Instructions to follow
Look through the data below for the line with "destruct (H hit)" and the line with "mem_false in Hmem.", then output those two and all lines in between, exactly as written.

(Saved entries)
(** When the loop gets through, and which hit stops it otherwise. *)
Lemma messages_of_hits_accepts id_key hits : ∀ acc,
  (∃ msgs, messages_of_hits id_key hits acc = Ok msgs) ↔
  (∀ h, h ∈ hits → is_Some (h !! id_key))
  ∧ (∀ pre h post k,
        hits = pre ++ h :: post → h !! id_key = Some k →
        k ∉ PyDict.keys acc → (∀ h', h' ∈ pre → h' !! id_key ≠ Some k) →
        is_Some (h !! "description_path")).
Proof.
  induction hits as [|hit rest IH]; intros acc; simpl.
  - split; [|eauto]. intros _. split.
    + intros h Hh. by apply elem_of_nil in Hh.
    + intros [|] ? ? ? [=].
  - destruct (hit !! id_key) as [sur_id|] eqn:Hid.
    2:{ split; [by intros [? [=]]|]. intros [H _].
        destruct (H hit) as [? Hs]; [left|]. congruence. }
    destruct (PyDict.mem sur_id acc) eqn:Hmem.
    + apply mem_true in Hmem. rewrite IH. split; intros [Hall Hpath]; split.
      * intros h [->|Hh]%elem_of_cons; [by rewrite Hid | by apply Hall].
      * intros [|h0 pre] h post k [= <- Hrest] Hk Hacc Hpre.
        { destruct Hacc. congruence. }
        subst rest. eapply (Hpath pre h post k); [done..|].
        intros h' Hh'. apply Hpre. by right.
      * intros h Hh. apply Hall. by right.
      * intros pre h post k -> Hk Hacc Hpre.
        apply (Hpath (hit :: pre) h post k); [done..|].
        intros h' [->|Hh']%elem_of_cons; [|by apply Hpre].
        rewrite Hid. intros [= ->]. done.
    + apply mem_false in Hmem.
      destruct (hit !! "description_path") as [path|] eqn:Hp.
      2:{ split; [by intros [? [=]]|]. intros [_ H].
          destruct (H [] hit rest sur_id) as [? Hs]; [done..| |congruence].
          intros h' Hh'. by apply elem_of_nil in Hh'. }
      rewrite (set_fresh _ _ _ Hmem), IH.
      split; intros [Hall Hpath]; split.
      * intros h [->|Hh]%elem_of_cons; [by rewrite Hid | by apply Hall].
      * intros [|h0 pre] h post k [= <- Hrest] Hk Hacc Hpre.
        { by rewrite Hp. }
        subst rest. apply (Hpath pre h post k); [done..| |].
        -- rewrite keys_snoc, elem_of_app, list_elem_of_singleton.
           intros [?| ->]; [done|]. apply (Hpre hit); [left | done].
        -- intros h' Hh'. apply Hpre. by right.
      * intros h Hh. apply Hall. by right.
      * intros pre h post k -> Hk Hacc Hpre.
        rewrite keys_snoc, elem_of_app, list_elem_of_singleton in Hacc.
        apply (Hpath (hit :: pre) h post k); [done..| |].
        -- intros ?. apply Hacc. by left.
        -- intros h' [->|Hh']%elem_of_cons; [|by apply Hpre].
           rewrite Hid. intros [= ->]. apply Hacc. by right.
Qed.

(** The only errors of the loop are the two key errors. *)
Lemma messages_of_hits_raises id_key hits : ∀ acc e,
  messages_of_hits id_key hits acc = Raise e →
  e = KeyError id_key ∨ e = KeyError "description_path".
Proof.
  induction hits as [|hit rest IH]; intros acc e; simpl; [done|].
  destruct (hit !! id_key) as [sur_id|]; [|intros [= <-]; by left].
  destruct (PyDict.mem sur_id acc); [apply IH|].
  destruct (hit !! "description_path"); [apply IH|intros [= <-]; by right].
Qed.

Task output
        destruct (H hit) as [? Hs]; [left|]. congruence. }
    destruct (PyDict.mem sur_id acc) eqn:Hmem.
    + apply mem_true in Hmem. rewrite IH. split; intros [Hall Hpath]; split.
      * intros h [->|Hh]%elem_of_cons; [by rewrite Hid | by apply Hall].
      * intros [|h0 pre] h post k [= <- Hrest] Hk Hacc Hpre.
        { destruct Hacc. congruence. }
        subst rest. eapply (Hpath pre h post k); [done..|].
        intros h' Hh'. apply Hpre. by right.
      * intros h Hh. apply Hall. by right.
      * intros pre h post k -> Hk Hacc Hpre.
        apply (Hpath (hit :: pre) h post k); [done..|].
        intros h' [->|Hh']%elem_of_cons; [|by apply Hpre].
        rewrite Hid. intros [= ->]. done.
    + apply mem_false in Hmem.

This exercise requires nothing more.